Under the plan, city-certified contractors will clean apartments and then follow up by testing indoor air for asbestos. All residents below Canal Street, whether or not they’ve already cleaned their apartments, will be able to request a cleanup, or just the air test.

Christopher Ward, commissioner of the city’s Department of Environmental Protection (DEP), said the type of cleanup and methods used will vary depending on the conditions inside particular apartments.

An EPA hotline for people to call to request a cleanup should be in place by June 1, Kenny said.

The program will be paid for by the Federal Emergency Management Agency (FEMA). Joseph Picciano, FEMA’s acting regional director, declined to estimate the total cost, which will depend on how many people request a cleanup. EPA officials estimated that about 15,000 apartments are covered by the program.

The EPA is also considering reimbursing residents who in the months after Sept. 11 went ahead and paid to have their apartments cleaned.

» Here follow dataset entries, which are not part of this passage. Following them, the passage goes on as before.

Definition getenv_default (v : option string) (dflt : string) : string :=
  match v with Some s => s | None => dflt end.

(** ** Python helpers *)

Definition truthy (s : string) : bool :=
  match s with EmptyString => false | _ => true end.

Definition truthy_opt (o : option string) : bool :=
  match o with Some s => truthy s | None => false end.

(** [x or None] on a string. *)
Definition or_None (s : string) : option string :=
  if truthy s then Some s else None.

(** [x or ''] on an optional form field. *)
Definition or_empty (o : option string) : string :=
  match o with Some s => s | None => "" end.

Definition is_space (c : ascii) : bool :=
  let n := N_of_ascii c in
  ((9 <=? n) && (n <=? 13) || (28 <=? n) && (n <=? 32))%N.

Fixpoint lstrip (s : string) : string :=
  match s with
  | String c r => if is_space c then lstrip r else s
  | EmptyString => EmptyString
  end.

Fixpoint rstrip (s : string) : string :=
  match s with
  | String c r =>
      match rstrip r with
      | EmptyString => if is_space c then EmptyString else String c EmptyString
      | r' => String c r'
      end
  | EmptyString => EmptyString
  end.

Definition strip (s : string) : string := rstrip (lstrip s).

Definition lower_char (c : ascii) : ascii :=
  let n := N_of_ascii c in
  if ((65 <=? n) && (n <=? 90))%N then ascii_of_N (n + 32) else c.

Fixpoint lower (s : string) : string :=
  match s with
  | String c r => String (lower_char c) (lower r)
  | EmptyString => EmptyString
  end.

Definition opt_eqb (a b : option string) : bool :=
  match a, b with
  | Some x, Some y => String.eqb x y
  | None, None => true
  | _, _ => false
  end.

(** [round]: to the nearest integer, a tie going to the even neighbour. *)
Definition py_round (q : Q) : Z :=
  let f := Qfloor q in
  let twice := (2 * (q - inject_Z f))%Q in
  match Qcompare twice 1 with
  | Lt => f
  | Gt => f + 1
  | Eq => if Z.even f then f else f + 1
  end.

Definition Qltb (x y : Q) : bool :=
  (Qnum x * Zpos (Qden y) <? Qnum y * Zpos (Qden x))%Z.

(** ** Unit of work: a state-and-error monad *)

Inductive Exn : Type :=
| NotFound
| IntegrityError
| ValueError
| SMTPException.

The announcement marked a significant change in EPA’s position. Downtown tenant groups and elected officials for months have called on the government to do indoor cleaning, but the EPA had asserted that building owners and residents were responsible for interior environments.

But Kenny said the new effort "isn’t a reversal." "There’s been a very dynamic response to the disaster," she said. "There’s been a lot of activity and we’ve been working together with other agencies to come up with a comprehensive program that made sense. It takes time."

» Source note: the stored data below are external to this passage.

(** X1: [trim] returns the middle of the string: what it drops in front and
    behind is white space only, and what it returns neither starts nor ends
    with white space. *)
Theorem trim_is_the_middle s :
  (exists pre post,
     s = pre ++ trim s ++ post
     /\ forallb is_ws pre = true /\ forallb is_ws post = true)
  /\ head_ws (trim s) = false /\ last_ws (trim s) = false.
Proof.
  split; [|split; [apply trim_head | apply trimEnd_last]].
  destruct (trimStart_prefix s) as [pre [E1 H1]].
  destruct (trimEnd_suffix (trimStart s)) as [post [E2 H2]].
  exists pre, post. unfold trim. now rewrite <- E2.
Qed.

Lemma trim_outer_ws pre s post :
  forallb is_ws pre = true -> forallb is_ws post = true ->
  trim (pre ++ s ++ post) = trim s.
Proof.
  intros Hpre Hpost. rewrite <- (trim_app_ws s post Hpost). unfold trim.
  now rewrite trimStart_app_ws.
Qed.

(** X2: white space around a string does not change what [trim] returns, and
    a string that neither starts nor ends with white space is returned as it
    is. *)
Theorem trim_ignores_outer_white_space pre s post :
  forallb is_ws pre = true -> forallb is_ws post = true ->
  trim (pre ++ s ++ post) = trim s
  /\ (head_ws s = false -> last_ws s = false -> trim (pre ++ s ++ post) = s).
Proof.
  intros Hpre Hpost.
  pose proof (trim_outer_ws pre s post Hpre Hpost) as E.
  split; [exact E|]. intros Hh Hl. rewrite E. unfold trim.
  rewrite trimStart_fixed by assumption. now apply trimEnd_fixed.
Qed.

Lemma trim_ignores_outer_white_space_witness :
  trim (lit "  " ++ lit "severe toxicity" ++ [9; 10]) = lit "severe toxicity".
Proof.
  apply (proj2 (trim_ignores_outer_white_space
                  (lit "  ") (lit "severe toxicity") [9; 10] eq_refl eq_refl));
    reflexivity.
Defined.

(** ** The normalizer, further *)

Lemma settled_out_char c : settled c = out_char c.
Proof.
  by_substituted c Hout.
  unfold settled, norm_char. rewrite (leet_char_other c Hout). cbv zeta.
  assert (Hk : kept c = out_char c).
  { unfold kept, out_char.
    destruct (in_range (ch "a") (ch "z") c); [reflexivity|].
    destruct (is_ws c); cbn [orb]; [now rewrite !orb_true_r|].
    rewrite !orb_false_r. vm_compute in Hout.
    unfold in_range, one_of. cbn [existsb].
    change (ch "0") with 48. change (ch "9") with 57. change (ch "@") with 64.
    change (ch "2") with 50. change (ch "6") with 54. change (ch "8") with 56.
    destruct (N.leb_spec 48 c), (N.leb_spec c 57), (N.eqb_spec c 64),
      (N.eqb_spec c 50), (N.eqb_spec c 54), (N.eqb_spec c 56),
      (N.eqb_spec c 57); cbn [andb orb]; try reflexivity; exfalso; lia. }
  rewrite <- Hk. destruct (kept c); cbn [negb andb]; [apply N.eqb_refl | reflexivity].
Qed.

Lemma non_ws_collapse s : forall b, non_ws (collapse_runs b s) = non_ws s.
Proof.
  unfold non_ws. induction s as [|c t IH]; intros b; [reflexivity|].
  cbn [collapse_runs filter]. destruct (is_ws c) eqn:Ec; cbn [negb].
  - destruct b; [apply IH|]. destruct t as [|d t'].
    + cbn [filter]. now rewrite Ec.
    + destruct (is_ws d).
      * cbn [filter]. change (is_ws SP) with true. cbn [negb]. apply IH.
      * cbn [filter]. rewrite Ec. cbn [negb]. apply IH.
  - cbn [filter]. rewrite Ec. cbn [negb]. now rewrite IH.
Qed.

Lemma non_ws_trim s : non_ws (trim s) = non_ws s.
Proof.
  assert (Hws : forall l, forallb is_ws l = true -> non_ws l = []).
  { unfold non_ws. induction l as [|c l IH]; [reflexivity|].
    cbn [forallb filter]. intros H. apply andb_true_iff in H as [-> H].
    now apply IH. }
  destruct (trimStart_prefix s) as [pre [E1 H1]].
  destruct (trimEnd_suffix (trimStart s)) as [post [E2 H2]].
  fold (trim s) in E2.
  transitivity (non_ws (pre ++ trim s ++ post)).
  - unfold non_ws in *. rewrite !filter_app, (Hws pre H1), (Hws post H2).
    cbn [app]. now rewrite app_nil_r.
  - now rewrite <- E2, <- E1.
Qed.

Lemma collapse_length s : forall b,
  (List.length (collapse_runs b s) <= List.length s)%nat.
Proof.
  induction s as [|c t IH]; intros b; [reflexivity|].
  cbn [collapse_runs]. destruct (is_ws c).
  - destruct b; [cbn [List.length]; specialize (IH true); lia|].
    destruct t as [|d t']; [reflexivity|].
    destruct (is_ws d); cbn [List.length].
    + specialize (IH true). cbn [List.length] in IH. lia.
    + specialize (IH false). cbn [List.length] in IH. lia.
  - cbn [List.length]. specialize (IH false). lia.
Qed.

Lemma trim_length s : (List.length (trim s) <= List.length s)%nat.
Proof.
  destruct (trim_is_the_middle_parts s) as [pre [post E]].
  rewrite E at 2. rewrite !length_app. lia.
Qed.

Lemma leet_char_clean d :
  ~ In (leet_char d)
      [ch "!"; 161; ch "1"; ch "|"; ch "@"; ch "4"; ch "$"; ch "5"; ch "0";
       ch "3"; ch "7"].
Proof.
  destruct (in_dec N.eq_dec d substituted) as [Hin | Hout].
  - repeat (destruct Hin as [<- | Hin]; [vm_compute; lia | ]). destruct Hin.
  - rewrite leet_char_other by assumption.
    intros H. apply Hout. vm_compute in H |- *. tauto.
Qed.

(** X3: the substitution steps leave none of the code units they replace
    but [i] itself (no [!], inverted [!], [1], [|], [@], [4], [$], [5],
    [0], [3], [7]), and running them twice changes nothing more. *)
Theorem leet_leaves_no_leetspeak s :
  leet (leet s) = leet s
  /\ forall c, In c (leet s) ->
       ~ In c [ch "!"; 161; ch "1"; ch "|"; ch "@"; ch "4"; ch "$"; ch "5";
               ch "0"; ch "3"; ch "7"].
Proof.
  split.
  - rewrite !leet_map, map_map. apply map_ext. intros c. apply leet_char_idem.
  - intros c H. rewrite leet_map in H. apply in_map_iff in H as [d [<- _]].
    apply leet_char_clean.
Qed.

Lemma forallb_settled_out s : forallb settled s = forallb out_char s.
Proof.
  induction s as [|c t IH]; [reflexivity|].
  cbn [forallb]. now rewrite settled_out_char, IH.
Qed.

Lemma normalize_out lower x :
  forallb out_char (normalize lower x) = true
  /\ head_ws (normalize lower x) = false
  /\ last_ws (normalize lower x) = false
  /\ no_run (normalize lower x) = true.
Proof.
  split; [|split; [|split]].
  - rewrite <- forallb_settled_out. apply normalize_settled.
  - unfold normalize. apply trim_head.
  - unfold normalize. apply trimEnd_last.
  - apply normalize_no_run.
Qed.

(** X4: a normalized string has only lower-case letters, the digits 2, 6, 8
    and 9, and white space; it neither starts nor ends with white space and
    has no two white-space code units in a row. *)
Theorem normalize_output_shape lower x :
  forallb out_char (normalize lower x) = true
  /\ head_ws (normalize lower x) = false
  /\ last_ws (normalize lower x) = false
  /\ no_run (normalize lower x) = true.
Proof. apply normalize_out. Qed.
(** * Blueprint-to-text serializer: a shallow embedding of
      [server/editor/scripts/ue_blueprint_to_text.py]

    The script walks host (editor) objects and builds a nested document of
    Python dicts, lists, strings and booleans.  Every host read may raise;
    the script wraps most of them in [try ... except Exception: pass].

    The embedding keeps three things as the code has them:
    - a host read is a value of [read A]: it returns ([Ok]) or raises
      ([Raise]);
    - a dict is an insertion-ordered association list, updated by key;
    - a [try] block that mutates a local object is a computation in a small
      state-and-exception monad [M], in which the mutations made before an
      exception survive it (as they do in Python). *)

From Stdlib Require Import String Ascii List Bool.
Import ListNotations.
Open Scope list_scope.
Open Scope string_scope.

(** ** Host reads *)

Inductive read (A : Type) : Type :=
| Ok (a : A)
| Raise.
Arguments Ok {A} a.
Arguments Raise {A}.

(** An opaque host value on which the script only uses truthiness
    ([if v:]) and [str(v)]. *)
Record pyval : Type := PyVal { truthy : bool; py_str : string }.

(** Truthiness of a Python [str]. *)
Definition str_truthy (s : string) : bool := negb (s =? "").

(** ** Output documents *)

#[warnings="-register-all"]
Inductive json : Type :=
| JStr (s : string)
| JBool (b : bool)
| JList (xs : list json)
| JDict (kv : list (string * json)).

Definition dict : Type := list (string * json).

Local elected officials and community leaders welcomed the new program but said it should have been started months ago, and they cited shortcomings in the EPA’s plan.

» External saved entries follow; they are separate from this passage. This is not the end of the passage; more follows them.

(** C9. The two arrays have the same length, and the entries of rank [i]
    carry the same request identifier and the same vehicle; the first
    stage of the timeline entry is the start time of the schedule entry. *)
Theorem C9_arrays_aligned sort_values (lcv_column : list lcv) start_date
    reqs g (res : results lcv) g' :
  run_lcv_optimization R sort_values lcv_column start_date reqs g
  = Ok (res, g') →
  aligned res.
Proof.
  intros (av & sched & g1 & Hvrp & Hsim)%run_lcv_optimization_Ok.
  apply simulation_loop in Hsim as (Hsched & ts & Htl & Hts).
  simpl in Hsched, Htl. unfold aligned. rewrite Hsched, Htl.
  split.
  - rewrite length_fmap, length_zip_with.
    apply Forall2_length in Hts. lia.
  - intros i e t He Ht.
    apply list_lookup_fmap_Some in He as (a & -> & Ha).
    apply lookup_zip_with_Some in Ht as (a' & st & -> & Ha' & Hst).
    assert (a' = a) as -> by congruence.
    destruct (Forall2_lookup_lr _ _ _ _ _ _ Hts Ha Hst)
      as (g2 & g3 & Hstages).
    apply simulate_stages_Ok in Hstages as (_ & _ & _ & _ & Hs1 & _).
    simpl. by rewrite Hs1.
Qed.

End Stages.

(** The scripted generator keeps the promises of the library. *)
Lemma scripted_laws : RandomSourceLaws scripted.
Proof.
  split; simpl.
  - intros g. pose proof (Z.mod_pos_bound (hd 0 g) (jitter_max + 1)).
    unfold jitter_max, Datetime.us_per_minute, Datetime.us_per_second in *.
    lia.
  - intros a b g Hab.
    pose proof (Z.mod_pos_bound (hd 0 g) (b - a + 1)). lia.
Qed.

(** The run of the two example requests. *)
Lemma example_run :
  run_lcv_optimization scripted stable_sort_values example_column
    example_day [request_b; request_a] example_script
  = Ok (example_results, []).
Proof. vm_compute. reflexivity. Qed.
Lemma getSubExpression_binary (p : NodePtr) (k : BinaryKind) (a b : ExprNode) (n : NodePtr) :
  getSubExpression vars (BinaryExprNode p k a b) n =
  let ra := getSubExpression vars a n in
  let rb := getSubExpression vars b ra.2 in
  match ra.1, rb.1 with
  | Some a', Some b' => (Some (BinaryExprNode rb.2 k a' b'), Pos.succ rb.2)
  | Some a', None => (Some a', rb.2)
  | None, Some b' => (Some b', rb.2)
  | None, None => (None, rb.2)
  end.
Proof.
  cbn [getSubExpression]. unfold binarySubExpr, bind, ret, new_node.
  destruct (getSubExpression vars a n) as [[a'|] n1]; cbn [fst snd];
    by destruct (getSubExpression vars b n1) as [[b'|] n2].
Qed.

Lemma mentions_unary (p : NodePtr) (k : UnaryKind) (a : ExprNode) :
  mentions vars (UnaryExprNode p k a) = mentions vars a.
Proof. reflexivity. Qed.

Lemma mentions_binary (p : NodePtr) (k : BinaryKind) (a b : ExprNode) :
  mentions vars (BinaryExprNode p k a b) = mentions vars a || mentions vars b.
Proof. unfold mentions. cbn [accesses]. apply existsb_app. Qed.

(** The extraction is defined exactly when the expression mentions a
    variable of the set. *)
Lemma getSubExpression_defined (e : ExprNode) (n : NodePtr) :
  defined (getSubExpression vars e n).1 = mentions vars e.
Proof.
  revert n. induction e as [p t ivs|p k a IH|p k a IHa b IHb|p v]; intros n.
  - unfold mentions. simpl. destruct (accessKept vars ivs); by rewrite ?orb_false_r.
  - rewrite getSubExpression_unary, mentions_unary. cbv zeta. cbn [fst].
    rewrite <- (IH n). by destruct (defined (getSubExpression vars a n).1).
  - rewrite getSubExpression_binary, mentions_binary. cbv zeta.
    rewrite <- (IHa n), <- (IHb (getSubExpression vars a n).2).
    destruct (getSubExpression vars a n) as [[a'|] n1]; cbn [fst snd];
      by destruct (getSubExpression vars b n1) as [[b'|] n2].
  - done.
Qed.

Lemma getSubExpressionOld_defined (e : ExprNode) :
  defined (SubExprVisitorOld.getSubExpression vars e) = mentions vars e.
Proof.
  induction e as [p t ivs|p k a IH|p k a IHa b IHb|p v].
  - unfold mentions. simpl. destruct (accessKept vars ivs); by rewrite ?orb_false_r.
  - cbn [SubExprVisitorOld.getSubExpression]. rewrite IH, mentions_unary.
    by destruct (mentions vars a).
  - cbn [SubExprVisitorOld.getSubExpression]. rewrite mentions_binary, <- IHa, <- IHb.
    destruct (SubExprVisitorOld.getSubExpression vars a) as [a'|],
      (SubExprVisitorOld.getSubExpression vars b) as [b'|]; done.
  - done.
Qed.
Lemma mapM_value_sextets body vs :
  mapM b64_value body = Some vs ->
  Forall is_sextet vs /\ length vs = length body.
Proof.
  intros H. apply mapM_Some in H. split.
  - induction H as [|c v body vs Hv _ IH]; constructor; [|exact IH].
    apply b64_value_spec in Hv. unfold is_sextet. lia.
  - symmetry. eapply Forall2_length, H.
Qed.

Lemma codes_ToUint8 l :
  Forall is_octet l -> map code_of_byte (map ToUint8 l) = l.
Proof.
  induction 1 as [|z l Hz _ IH]; [reflexivity|].
  cbn [map]. rewrite IH. f_equal.
  unfold ToUint8, is_octet in *. rewrite Z.mod_small by lia.
  destruct (Byte.of_N (Z.to_N z)) as [b|] eqn:E.
  - apply Byte.to_of_N in E. unfold code_of_byte. rewrite E. lia.
  - apply Byte.of_N_None_iff in E. lia.
Qed.

(** What the platform decoder makes of a well-formed text: the values of
    the characters of the body, regrouped into bytes. *)
Lemma well_formed_decodes_to s body pad vs :
  filter (fun c => is_ascii_whitespace c = false) s = body ++ pad ->
  mapM b64_value body = Some vs ->
  (pad = [] /\ (length body mod 4)%nat <> 1%nat) \/
  ((pad = [61] \/ pad = [61; 61]) /\ (length (body ++ pad) mod 4)%nat = 0%nat) ->
  forgiving_base64_decode s = Some (octets vs).
Proof.
  intros Hf Hvs Hpad.
  assert (forgiving_base64_decode (body ++ pad) = Some (octets vs)) as Hd.
  { apply decode_body_pad; [assumption|].
    rewrite length_app in Hpad.
    destruct Hpad as [[-> Hl]|[[->| ->] Hl]]; cbn [length] in Hl.
    - left. auto.
    - right. left. split; [reflexivity|lia].
    - right. right. split; [reflexivity|lia]. }
  unfold forgiving_base64_decode in *. cbv zeta in *.
  rewrite Hf.
  rewrite (filter_all (fun c => is_ascii_whitespace c = false)) in Hd;
    [exact Hd|].
  rewrite <- Hf. apply Forall_forall. intros c Hc.
  apply list_elem_of_filter in Hc. tauto.
Qed.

"Today’s announcement is a significant step forward in the long-running effort to ensure that the area affected by the fall of the World Trade Center is safe for all," Rep. Jerrold Nadler, who has been a persistent critic of the EPA’s response to the disaster, said at the press conference. But he said the cleanups will have to be monitored to make sure they’re done correctly and thoroughly.

"As we all know, the devil could be in the details," he said.

He said that entire buildings, rather than individual apartments, should be cleaned, to avoid possible recontamination from apartments that are not cleaned. He encouraged tenants to coordinate with their neighbors to make sure that every apartment in their building is cleaned.

Nadler also said that commercial spaces, schools and community centers should be cleaned. "The key thing is that now that the EPA has taken responsibility, we will be in a much better position to push them to expand the program," Nadler said.

Nadler and others, including Community Board 1 chair Madelyn Wils, the New York Committee for Occupational Safety and Health (NYCOSH) and 9/11 Environmental Action, a coalition of downtown residents and community groups, also said that the EPA should test apartments for pollutants besides asbestos, such as fiberglass, lead, mercury and benzene.

"We’ve identified asbestos as the primary contaminant of concern and it’s the first one we need to focus on," Kenny said. She added that the agency’s cleaning methods will also be effective for some of the other chemicals.

The EPA is also seeking an unoccupied building in which to test various indoor cleaning methods, a project that will take "a number of months," according to an agency spokeswoman.

And last month the city’s DEP released a list of 236 buildings below Chambers Street whose rooftops, facades or setbacks it will clean, based on inspections done earlier this year.